I've learned that there are right and wrong ways to think about emotional pain, and I'm sharing them with you so that you can reframe your own emotional pain and live the good life you deserve.

Identifying Your Emotional Pain

Think about the most horrific emotional pain of your life.

Maybe it was the death of a family member. Or a sudden breakup of a relationship. Or maybe it was losing your job--or being told you're not good enough.

Whatever it is, I want you to search the banks of your memory and retrieve that emotional pain now.

Got it?

Here's something I know.

That pain that you just unearthed is not who you are. Far from it.

It's just one part of you.

How do I know this?

Because I used to be immersed in emotional pain on a regular basis.

When something bad happened to me, I thought it defined me as a person. I thought that I deserved that pain because of the wrong turns I had taken in my life. When I looked at other people, and their smiling faces and success, I compared myself to them, and I knew that I didn't measure up.

But it was all a lie. Because I couldn't see my emotional pain for what it truly was--just one piece of the puzzle, one thread in the tapestry that was my entire life.

When I was depressed, I felt like a burden. I felt like no one had a right to love me. I felt like a fraud and a coward.

And you know what?

I felt this way about something over which I had no control.

I didn't ask to get depression. I didn't ask to have the congenital heart condition that led to the open-heart surgery that likely triggered the onset of several depressive episodes.

This is one type of emotional pain. The type that is general and inexplicable.

There was no one true cause of it, even if my brain was trying to find one.

Another type is event-specific emotional pain.

It can happen after a breakup of your relationship, or losing your job, or failing to successfully complete a project.

For some people, this kind of emotional pain hurts even more than the pain that seems to come from nowhere or has no clear cause.

Because when we think we are to blame for something, our mind searches for all the reasons we have failed. Our brains are expert pattern-matching devices, and it will stop at nothing to find the reasons for our shortcomings.

Fortunately, this is not the truth.

The truth comes from reframing how you think about your pain.

Reframing Your Emotional Pain

Remember that painful event you conjured up earlier?

We're going to use it now.

What made that time in your life so painful?

Why that event and not another?

What are the primary painful emotions you're feeling?

The first step in addressing pain is seeing it for what it is--mere facts you tell yourself.

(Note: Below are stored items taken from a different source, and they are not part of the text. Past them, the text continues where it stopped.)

(* ===== verification/Wellformed.v ===== *)
(** * Wellformed: the invariant of the module level variables

    The two variables are typed [{unit, registered} | null] and
    [string | null]; the script keeps more than the types say.  The head
    [CURR_ORACLE_UPDATED_TX], once set, is a non-empty string, and a DID
    marked registered has a head.  [wf_globals] is that invariant; every
    stage, from any well-formed state, returns a well-formed state, so
    the test [&& CURR_ORACLE_UPDATED_TX] of the loop is a test against
    [null] and nothing else. *)

From stdpp Require Import gmap.
From S2P Require Import Prelude JsBuiltins Prog Monitor.
From S2P Require Import Interface Fake Config Bootstrap ActionLoop.

#[local] Open Scope prog_scope.

(** The [registered] flag, [false] while the DID is [null]. *)
Definition registered_flag (g : Globals) : bool :=
  match BASE_ORACLEDID g with
  | Some d => OracleDID.registered d
  | None => false
  end.

(** A head is a non-empty string; without a head the DID is not
    registered. *)
Definition wf_globals (g : Globals) : bool :=
  match CURR_ORACLE_UPDATED_TX g with
  | Some h => truthy h
  | None => negb (registered_flag g)
  end.

(** The stage [m] returns well-formed variables from well-formed ones. *)
Definition keeps_wf {A : Type} (m : Script A) : Prop :=
  forall g, wf_globals g = true ->
    returns (m g) (fun x => wf_globals (snd x) = true).

(** * Properties *)

Section keeps.
Implicit Types g : Globals.

(** Split the variables and the invariant into the cases of the head. *)
Ltac wf_cases g H :=
  destruct g as [[[u []]|] [h|]]; cbn in H; try discriminate H.

Ltac keeps_go :=
  let g := fresh "g" in let H := fresh "H" in
  intros g H; unfold returns; wf_cases g H; script_go; eauto.

Lemma startup_keeps_wf : keeps_wf startup.
Proof. unfold startup, newInstance, instanceConfig. keeps_go. Qed.

Lemma mintOracle_keeps_wf : keeps_wf mintOracle.
Proof. unfold mintOracle. keeps_go. Qed.

Lemma initRNG_keeps_wf : keeps_wf initRNG.
Proof. unfold initRNG. keeps_go. Qed.

Lemma firstInit_keeps_wf : keeps_wf firstInit.
Proof. unfold firstInit, initRNG. keeps_go. Qed.

Lemma registerOracle_keeps_wf d : keeps_wf (registerOracle d).
Proof. unfold registerOracle. keeps_go. Qed.

Lemma generate_keeps_wf : keeps_wf generate.
Proof. unfold generate, initRNG. keeps_go. Qed.

Lemma query_keeps_wf : keeps_wf query.
Proof. unfold query. keeps_go. Qed.

Lemma iteration_keeps_wf : keeps_wf iteration.
Proof. unfold iteration, when, generate, query, initRNG. keeps_go. Qed.

(** Sequencing keeps what its parts keep. *)
Lemma mbind_keeps_wf {A B} (m : Script A) (f : A -> Script B) :
  keeps_wf m -> (forall a, keeps_wf (f a)) -> keeps_wf (mbind m f).
Proof.
  intros Hm Hf g Hg. apply mwp_mbind.
  eapply mwp_mono; [|by apply Hm]. intros x [] Hx. by apply Hf.
Qed.

Lemma bootstrap_keeps_wf : keeps_wf bootstrap.
Proof.
  unfold bootstrap.
  apply mbind_keeps_wf; [apply startup_keeps_wf | intros _].
  apply mbind_keeps_wf; [apply mintOracle_keeps_wf | intros _].
  apply mbind_keeps_wf; [apply firstInit_keeps_wf | intros d].
  apply registerOracle_keeps_wf.
Qed.

Lemma loop_keeps_wf n : keeps_wf (loop n).
Proof.
  intros g Hg. apply (loop_mwp top (fun g' _ => wf_globals g' = true)); [|done].
  intros g1 [] H1. by apply iteration_keeps_wf.
Qed.

Lemma main_keeps_wf n : keeps_wf (main n).
Proof.
  unfold main. apply mbind_keeps_wf; [apply bootstrap_keeps_wf | intros _; apply loop_keeps_wf].
Qed.

(** On well-formed variables the guard of an action tests the choice
    and whether the head is set. *)
Lemma guard_wf choice n g :
  wf_globals g = true ->
  guard choice n g = strict_eq choice n && bool_decide (is_Some (CURR_ORACLE_UPDATED_TX g)).
Proof.
  unfold wf_globals, guard. destruct (CURR_ORACLE_UPDATED_TX g) as [h|]; [|done].
  intros Hh. change (truthy (Some h)) with (truthy h). rewrite Hh.
  by rewrite bool_decide_eq_true_2.
Qed.

End keeps.

(** C17: the variables are well formed at the start, and every stage of
    the script, the iterations and the script itself return well-formed
    variables from well-formed ones: a head that is set is a non-empty
    string, and a DID marked registered has a head. *)
Theorem wf_globals_preserved :
  wf_globals initial_globals = true /\
  keeps_wf startup /\ keeps_wf mintOracle /\ keeps_wf initRNG /\
  (forall d, keeps_wf (registerOracle d)) /\
  keeps_wf generate /\ keeps_wf query /\ keeps_wf iteration /\
  (forall n, keeps_wf (loop n)) /\ (forall n, keeps_wf (main n)).
Proof.
  repeat apply conj;
    auto using startup_keeps_wf, mintOracle_keeps_wf, initRNG_keeps_wf,
      registerOracle_keeps_wf, generate_keeps_wf, query_keeps_wf,
      iteration_keeps_wf, loop_keeps_wf, main_keeps_wf.
Qed.
(* ===== verification/Scenarios.v ===== *)
(** * Scenarios: the scenarios of the specification, evaluated

    The three scenarios of the specification (happy path, one generate
    cycle, query) are one run of the script against the world [happy]:
    the bootstrap, a generate action and a query action.  The run is
    evaluated, and what the scenarios say of it is read off the result. *)

From stdpp Require Import gmap.
From S2P Require Import Prelude JsBuiltins Prog Monitor.
From S2P Require Import Interface Fake Config Bootstrap ActionLoop.

(** The requests of a trace that reached the RNG instance, with their
    replies. *)
Definition executor_events (t : list Ev) : list Ev :=
  List.filter is_executor_event t.

(** The lines printed. *)
Definition printed (t : list Ev) : list string :=
  omap (fun e => match e with EvLog s => Some s | _ => None end) t.

(** * Properties *)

Now, I don't mean to make light of a serious event in your life.

What I'm trying to point out is that each of us is responsible for making meaning in what has happened to us.

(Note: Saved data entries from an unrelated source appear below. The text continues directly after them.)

(* ===== verification/Restart.v ===== *)
(** * Restart: a new process on the ledger an earlier one left

    The two variables of the script live in the memory of the process
    (lines 63 to 68): a process that starts again starts from
    [initial_globals], whatever an earlier process did.  This file runs
    the script on a ledger that already holds identities, behind a
    network on which any call may fail ([flaky]): the process dies
    where a call fails, with its reply lost or its effect too, and is
    started again. *)

From stdpp Require Import gmap.
From S2P Require Import Prelude JsBuiltins Prog Monitor Interface Fake Config.
From S2P Require Import Bootstrap ActionLoop Lifecycle Machine Discipline Rejection.
From S2P Require Import Liveness Ledger.

#[local] Open Scope Z_scope.

Section definitions.
Context `{Ch : Chain}.

(** The units the chain has given to the transactions so far. *)
Definition minted (l : Ledger) : gset string :=
  list_to_set (unit_id <$> seq 0 (nonce l)).

(** Every chain belongs to an identity, and every identity was minted by
    a transaction of the ledger. *)
Definition wf_ledger (l : Ledger) : Prop :=
  dom (chains l) ⊆ dids l /\ dids l ⊆ minted l.

(** The wallet can start a new identity: its last transaction is
    confirmed and not in the future, and the unit that comes next has no
    chain. *)
Definition ready (l : Ledger) : bool :=
  confirmed l
  && match submitted_at l with Some t => bool_decide (t <= clock l) | None => true end
  && bool_decide (chains l !! unit_id (nonce l) = None).

(** The session of a process started on ledger [l]. *)
Definition started (l : Ledger) (keyboard : list string) : Session :=
  {| ledger := l; keyboard := keyboard |}.

(** The chains of [l0] are on the ledger as they were, and the identity
    of the process is none of them. *)
Definition frame (l0 : Ledger) (s : mstate contract) (w : Session) : Prop :=
  forall u c, chains l0 !! u = Some c ->
    chains (ledger w) !! u = Some c /\ phase_unit s.1.1 <> Some u.

(** The ledger behind a network that fails: [bad] says, of a call in a
    state, whether it fails, with which error, and whether its effect
    reached the ledger before the reply was lost. *)
Definition flaky (bad : Request -> Session -> option (JsError * bool)) :
    @Host script_sig Session :=
  fun c w =>
    match bad c w, session_handle c w with
    | Some (e, true), Some (_, w') => Rejected e w'
    | Some (e, _), _ => Rejected e w
    | None, Some (r, w') => Resolved r w'
    | None, None => Unsettled
    end.

End definitions.

(** The reply of an update is lost, the update done. *)
Definition update_lost (c : Request) (w : Session) : option (JsError * bool) :=
  match c with
  | OracleUpdate _ => Some (Error (Some "fetch failed"), true)
  | _ => None
  end.

(** The script started again, with the same lines, on the ledger the
    scenarios of the specification left. *)
Definition scenario_left : Ledger := ledger (final (session_run scenario_chain 2)).

Definition scenario_restart (n : nat) : Execution (unit * Globals) Session :=
  execute (H := @flaky scenario_chain update_lost) (main n initial_globals)
    (started scenario_left scenario_operator).

(** * Properties *)

Section restart.
Context `{Ch : Chain}.

Lemma ready_tracks l kb : ready l = true -> tracks (Unstarted, true, []) (started l kb).
Proof.
  intros [[Hc Ht]%andb_true_iff Hf%bool_decide_eq_true]%andb_true_iff.
  repeat split; [done| |done]. intros t Hs. cbn in *. rewrite Hs in Ht.
  by apply bool_decide_eq_true in Ht.
Qed.

Lemma ready_frame l kb : frame l (Unstarted, true, []) (started l kb).
Proof. by intros u c Hu. Qed.

(** Only a register or an update of an identity touches its chain. *)
Lemma session_handle_chains c (w : Session) r w' u :
  session_handle c w = Some (r, w') ->
  (forall a, c = OracleRegister a -> reg_oracleDIDUnit a <> u) ->
  (forall a, c = OracleUpdate a -> upd_oracleDIDUnit a <> u) ->
  chains (ledger w') !! u = chains (ledger w) !! u.
Proof.
  intros Hh Hr Hu.
  destruct c; cbn in Hh; try (destruct (inquire _ _) as [[??]|]; [|done]);
    injection Hh as <- <-; cbn;
    unfold mint_op, init_op, register_op, update_op, query_op, config_op;
    repeat case_match; cbn; try done.
  - apply lookup_insert_ne. by apply (Hr args).
  - apply lookup_insert_ne. by apply (Hu args).
Qed.

(** The lifecycle's part of a step of the contract. *)
Lemma contract_step_phase ph b hist e ph' b' hist' :
  mstep contract (ph, b, hist) e = Some (ph', b', hist') ->
  transition has_data ph e ph'.
Proof.
  intros Hs. apply mstep_transition. cbn in Hs |- *.
  destruct (permits ph (req_of e)); [|done].
  destruct (if is_executor_event e then _ else _); [|done]. by injection Hs as -> _ _.
Qed.

(** The unit a mint on the ledger returns is the one that comes next. *)
Lemma mint_op_unit l :
  tx_of oracleDIDUnit (mint_op l).1 = unit_id (nonce l) \/ has_tx mint_txHash (mint_op l).1 = false.
Proof. unfold mint_op. destruct (confirmed l); [by left|by right]. Qed.

(** A call the contract allows leaves the chains that were there. *)
Lemma frame_chains l0 s (w : Session) c r w' :
  tracks s w -> frame l0 s w -> mallow contract s c = true ->
  session_handle c w = Some (r, w') ->
  forall u c0, chains l0 !! u = Some c0 -> chains (ledger w') !! u = Some c0.
Proof.
  destruct s as [[ph b] hist].
  intros _ HF [[Hp _]%andb_true_iff _]%andb_true_iff Hh u c0 Hu.
  destruct (HF u c0 Hu) as [Hc Hn]. cbn in Hp, Hn. rewrite <- Hc.
  apply (session_handle_chains c w r w' u Hh); intros a ->.
  - apply permits_register in Hp as ->. naive_solver.
  - apply permits_update in Hp as (h & _ & ->). naive_solver.
Qed.

Lemma frame_step l0 s (w : Session) c r w' s' :
  tracks s w -> frame l0 s w -> mallow contract s c = true ->
  session_handle c w = Some (r, w') ->
  mstep contract s (ev_of c r) = Some s' -> frame l0 s' w'.
Proof.
  intros HR HF Ha Hh Hs u c0 Hu. split; [by eapply frame_chains|].
  destruct s as [[ph b] hist], w as [l kb], s' as [[ph' b'] hist'].
  destruct HR as [Hph _]. apply contract_step_phase in Hs as Ht.
  destruct (HF u c0 Hu) as [Hc Hn]. cbn in Hc, Hn, Hph |- *.
  destruct (phase_unit ph) as [u2|] eqn:E.
  - destruct (transition_unit _ _ _ _ _ Ht E) as [-> | ->]; naive_solver.
  - destruct ph; try done.
    inversion Ht as [name r0 Hr Hx He| | | | | | | |]; subst; try done.
    destruct c; try discriminate He. injection He as -> ->.
    injection Hh as <- <-. cbn. intros [= <-].
    destruct (mint_op_unit l) as [Hm|Hm]; [|congruence].
    rewrite Hm in Hc. destruct Hph as [Hph _]. congruence.
Qed.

If we can interpret events in one way, we can certainly interpret them in a totally different way.

Now consider this: Is it possible, just possible, that you could be wrong about an aspect of your emotional pain?

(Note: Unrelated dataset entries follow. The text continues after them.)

(* ===== verification/EndToEnd.v ===== *)
(** * EndToEnd: the whole script, the ledger and the operator

    The script ([ActionLoop], and with its unbounded loop [Unbounded],
    executed by [Adequacy]) against the ledger and the keyboard of
    [Ledger].  On a chain that confirms in time nothing fails, so only
    the keyboard decides how far the script gets: with enough lines
    typed it completes any number of iterations; when the lines run out
    it waits at a prompt, and that is the one run of the unbounded
    script. *)

From ITree Require Import ITree.
From stdpp Require Import gmap.
From S2P Require Import Prelude JsBuiltins Prog Monitor Interface Fake Config.
From S2P Require Import Bootstrap ActionLoop Lifecycle Discipline Unrolling.
From S2P Require Import Metering Ledger Unbounded Adequacy.

(** The script waits for the operator. *)
Definition waits_for_operator {A : Type} (o : Outcome A) : Prop :=
  exists qs, o = Pending (Prompt qs).

(** The lines typed and not yet read, and the time on the ledger. *)
Definition unread (w : Session) : nat := length (keyboard w).
Definition elapsed (w : Session) : Z := clock (ledger w).

(** The unbounded script on the chain of the scenarios. *)
Definition scenario_exec (fuel : nat) : option (Run Empty_set Session) :=
  exec (HW := @session_world scenario_chain) fuel (script initial_globals)
    (fresh_session scenario_operator).

(** * Properties *)

Section session.
Context `{Ch : Chain}.

(** The session leaves only prompts unanswered, and only for want of
    lines. *)
Lemma session_pending c (w : Session) :
  session_handle c w = None ->
  exists qs, c = Prompt qs /\ length (keyboard w) < length qs.
Proof.
  destruct c; cbn; try done. unfold inquire.
  case_decide; [done|]. intros _. eexists. split; [done|lia].
Qed.

(** A request takes as many lines as it asks questions. *)
Lemma session_handle_lines c (w : Session) r w' :
  session_handle c w = Some (r, w') ->
  length (keyboard w) = asks c + length (keyboard w').
Proof.
  destruct c; cbn; try (by intros [= <- <-]).
  destruct (inquire _ _) as [[a kb]|] eqn:E; [|done]. intros [= <- <-].
  by apply inquire_answered in E as [_ ->].
Qed.

Lemma lines_meter_step m c (r : ReplyOf c) :
  lines (meter_step m (ev_of c r)) = lines m + asks c.
Proof. destruct c; cbn; try lia. all: by destruct (has_tx _ _) || lia. Qed.

(** The lines a run read are lines the operator typed. *)
Lemma keyboard_read {A} (p : Prog A) (w : Session) m :
  lines (fold_left meter_step (trace (run p w)) m) + length (keyboard (final (run p w))) =
  lines m + length (keyboard w).
Proof.
  revert w m; induction p as [a|e|c k IH]; intros w m; [reflexivity..|].
  destruct (handle c w) as [[r w']|] eqn:E;
    [rewrite (run_vis_some _ _ _ _ _ E)|by rewrite (run_vis_none _ _ _ E)].
  cbn [trace final cons_event fold_left]. rewrite IH.
  rewrite (session_handle_lines _ _ _ _ E).
  change (event_of c r) with (ev_of c r). rewrite lines_meter_step. lia.
Qed.

(** The clock of the ledger moves with the timers and with nothing
    else. *)
Lemma session_handle_clock c (w : Session) r w' :
  session_handle c w = Some (r, w') ->
  clock (ledger w') = (clock (ledger w) + slept [ev_of c r])%Z.
Proof.
  destruct c; cbn; try (destruct (inquire _ _) as [[??]|]; [|done]);
    intros [= <- <-]; cbn;
    unfold mint_op, init_op, register_op, update_op, query_op, config_op;
    repeat case_match; cbn; lia.
Qed.

(** The time on the ledger is the time the script slept. *)
Lemma session_clock {A} (p : Prog A) (w : Session) :
  clock (ledger (final (run p w))) =
  (clock (ledger w) + slept (trace (run p w)))%Z.
Proof.
  revert w; induction p as [a|e|c k IH]; intros w;
    [symmetry; apply Z.add_0_r..|].
  destruct (handle c w) as [[r w']|] eqn:E;
    [rewrite (run_vis_some _ _ _ _ _ E)
    |rewrite (run_vis_none _ _ _ E); symmetry; apply Z.add_0_r].
  cbn [trace final cons_event]. rewrite IH, slept_cons.
  rewrite (session_handle_clock _ _ _ _ E). cbn [slept foldr].
  change (event_of c r) with (ev_of c r). destruct (ev_of c r); lia.
Qed.

(** The script cut after more iterations than there are lines does not
    return. *)
Lemma main_outlasts_operator g kb x :
  outcome (run (main (S (length kb)) g) (fresh_session kb)) <> Done x.
Proof.
  intros Hx.
  destruct (main_costs (S (length kb)) g (fresh_session kb)) as (_ & _ & Hd).
  destruct (Hd x Hx) as (k & _ & H & _).
  pose proof (keyboard_read (main (S (length kb)) g) (fresh_session kb) (mkMeter 0 0 0)) as Hk.
  unfold metered in H. cbn [lines keyboard fresh_session] in Hk. ev_norm. lia.
Qed.

Hypothesis timely : (latency <= CONFIRMATION_WAIT)%Z.

(** A run that did not return waits for the operator. *)
Lemma main_stuck_waits n g kb :
  (forall x, outcome (run (main n g) (fresh_session kb)) <> Done x) ->
  exists qs, outcome (run (main n g) (fresh_session kb)) = Pending (Prompt qs) /\
    length (keyboard (final (run (main n g) (fresh_session kb)))) < length qs.
Proof.
  intros Hnd. destruct (outcome _) as [x|e|c] eqn:Ho.
  - by destruct (Hnd x).
  - by destruct (main_accepted timely n g kb) as [_ []%(fun H => H e)].
  - apply run_pending_handle in Ho.
    destruct (session_pending _ _ Ho) as (qs & -> & Hl). eauto.
Qed.

(** With the lines of the bootstrap and two for each iteration, the
    script returns. *)
Lemma main_returns n g kb :
  9 + 2 * n <= length kb ->
  exists g', outcome (run (main n g) (fresh_session kb)) = Done (tt, g').
Proof.
  intros Hkb. destruct (outcome _) as [[[] g']|e|c] eqn:Ho; [by exists g'|..].
  - by destruct (main_accepted timely n g kb) as [_ []%(fun H => H e)].
  - destruct (main_stuck_waits n g kb) as (qs & Hq & Hl); [by rewrite Ho|].
    destruct (main_costs n g (fresh_session kb)) as (_ & Hp & _).
    specialize (Hp qs Hq).
    pose proof (keyboard_read (main n g) (fresh_session kb) (mkMeter 0 0 0)) as Hk.
    unfold metered in Hp. cbn [lines keyboard fresh_session] in Hk. ev_norm. lia.
Qed.

(** What the run took, when it returned: [k] is the number of generate
    actions among the [n] iterations. *)
Lemma main_progress n g kb :
  9 + 2 * n <= length kb ->
  let r := run (main n g) (fresh_session kb) in
  exists g' k, outcome r = Done (tt, g') /\ k <= n /\
    length kb = 9 + n + k + length (keyboard (final r)) /\
    clock (ledger (final r)) = (CONFIRMATION_WAIT * Z.of_nat (3 + 2 * k))%Z.
Proof.
  intros Hkb r. destruct (main_returns n g kb Hkb) as [g' Hg'].
  destruct (main_costs n g (fresh_session kb)) as ((_ & _ & _ & Hs) & _ & Hd).
  destruct (Hd _ Hg') as (k & Hk & Hl & Ht & Htm).
  pose proof (keyboard_read (main n g) (fresh_session kb) (mkMeter 0 0 0)) as Hr.
  exists g', k. subst r. repeat apply conj; [done|done|..].
  - unfold metered in Hl. cbn [lines keyboard fresh_session] in Hr. ev_norm. lia.
  - rewrite session_clock, Hs, Htm, Ht. cbn [clock ledger fresh_session fresh_ledger]. lia.
Qed.

(** C9: progress.  On a chain that confirms within the time the script
    waits, an operator who types the nine lines of the bootstrap and two
    lines for each iteration (whatever the lines say) gets the script
    through [n] iterations: it is never refused, never throws and never
    waits for anything but the lines.  With [k] generate actions among
    the iterations it has then read 9 + n + k of the lines, and the
    clock of the ledger has advanced by 120 seconds for each of the
    3 + 2k transactions. *)
Theorem ledger_progress n g kb :
  9 + 2 * n <= length kb ->
  let r := run (main n g) (fresh_session kb) in
  exists g' k, outcome r = Done (tt, g') /\ k <= n /\
    length kb = 9 + n + k + unread (final r) /\
    elapsed (final r) = (CONFIRMATION_WAIT * Z.of_nat (3 + 2 * k))%Z.
Proof. apply main_progress. Qed.

(** C8: the whole system.  On a chain that confirms within the time the
    script waits, and with an operator who types finitely many lines,
    the script with its unbounded loop has exactly one run; in it every
    prompt is answered and every transaction accepted, and it ends
    waiting for the operator at a prompt: the process never dies and
    never leaves the loop. *)
Theorem script_waits_for_operator g kb :
  exists r,
    (exists f, exec f (script g) (fresh_session kb) = Some r) /\
    (forall f r', exec f (script g) (fresh_session kb) = Some r' -> r' = r) /\
    Forall accepted (trace r) /\ waits_for_operator (outcome r).
Proof.
  destruct (main_accepted timely (S (length kb)) g kb) as [Hg _].
  destruct (main_stuck_waits (S (length kb)) g kb) as (qs & Hq & _);
    [apply main_outlasts_operator|].
  set (r0 := run (main (S (length kb)) g) (fresh_session kb)) in *.
  edestruct (exec_script_stuck (S (length kb)) g (fresh_session kb)) as [He Hu].
  { unfold stuck. fold r0. rewrite Hq. reflexivity. }
  eexists. repeat apply conj; [exact He|exact Hu|exact Hg|by exists qs].
Qed.

End session.

Lemma ledger_progress_witness :
  let r := session_run scenario_chain 1 in
  exists g' k, outcome r = Done (tt, g') /\ k <= 1 /\
    length scenario_operator = 9 + 1 + k + unread (final r) /\
    elapsed (final r) = (CONFIRMATION_WAIT * Z.of_nat (3 + 2 * k))%Z.
Proof.
  apply (@ledger_progress scenario_chain); [by vm_compute|cbn; lia].
Defined.

Lemma script_waits_for_operator_witness :
  exists r,
    (exists f, scenario_exec f = Some r) /\
    (forall f r', scenario_exec f = Some r' -> r' = r) /\
    Forall (@accepted scenario_chain) (trace r) /\ waits_for_operator (outcome r).
Proof. apply (@script_waits_for_operator scenario_chain). by vm_compute. Defined.

(** The run of the scenarios: after the generate and the query of the
    operator, the script asks for the next action. *)
Example script_on_ledger :
  outcome <$> scenario_exec 200 = Some (Pending (Prompt actionQuestions)).
Proof. vm_compute. reflexivity. Qed.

For me, when I started to deal with and confront my feelings of intense shame, of feeling that I was broken and not good enough, I started to see the truth.

But it took me facing the pain.

I couldn't run from it.

It is only when you name and claim your pain that you can begin to own the story and reframe the narrative.

It took some time, but the more I was able to talk about my shame with others, the more I took control of the storyline.

The more I wrote about my shame, the more I saw it as one thread in the tapestry.

One, lonely thread laid out in front of me.

I even began to feel sort of bad for the story I had been telling myself.

Because no person is ever just one thing, and I started to pull in other threads the more I faced up to my emotional pain.

I found threads that were vibrant and caring. I pulled in threads that were shiny and resilient. I started to think about the vast amount of good things that I had in my life in comparison to the bad things my brain was falsely trying to shove in front of me.

And I did this by agreeing to meet the pain head-on.

I'm not saying to blindly accept the bad things that have happened to you.

What I'm saying is that you get to choose how you look at your pain.

You do not need to believe what your brain first tells you.

Emotional pain can be devastating because of how it tries to trick you that it is you.

But it's not.

It's just a shield, a layer, a piece of fabric draped over your eyes.

As long as you remember that there is a human being behind that blinding layer, you will be just fine.

Your pain happens to you--it's not who you are.

If you agree to meet it, you're halfway there.

Because once you engage with it from the vast and resounding depths of who you are, emotional pain doesn't stand a chance.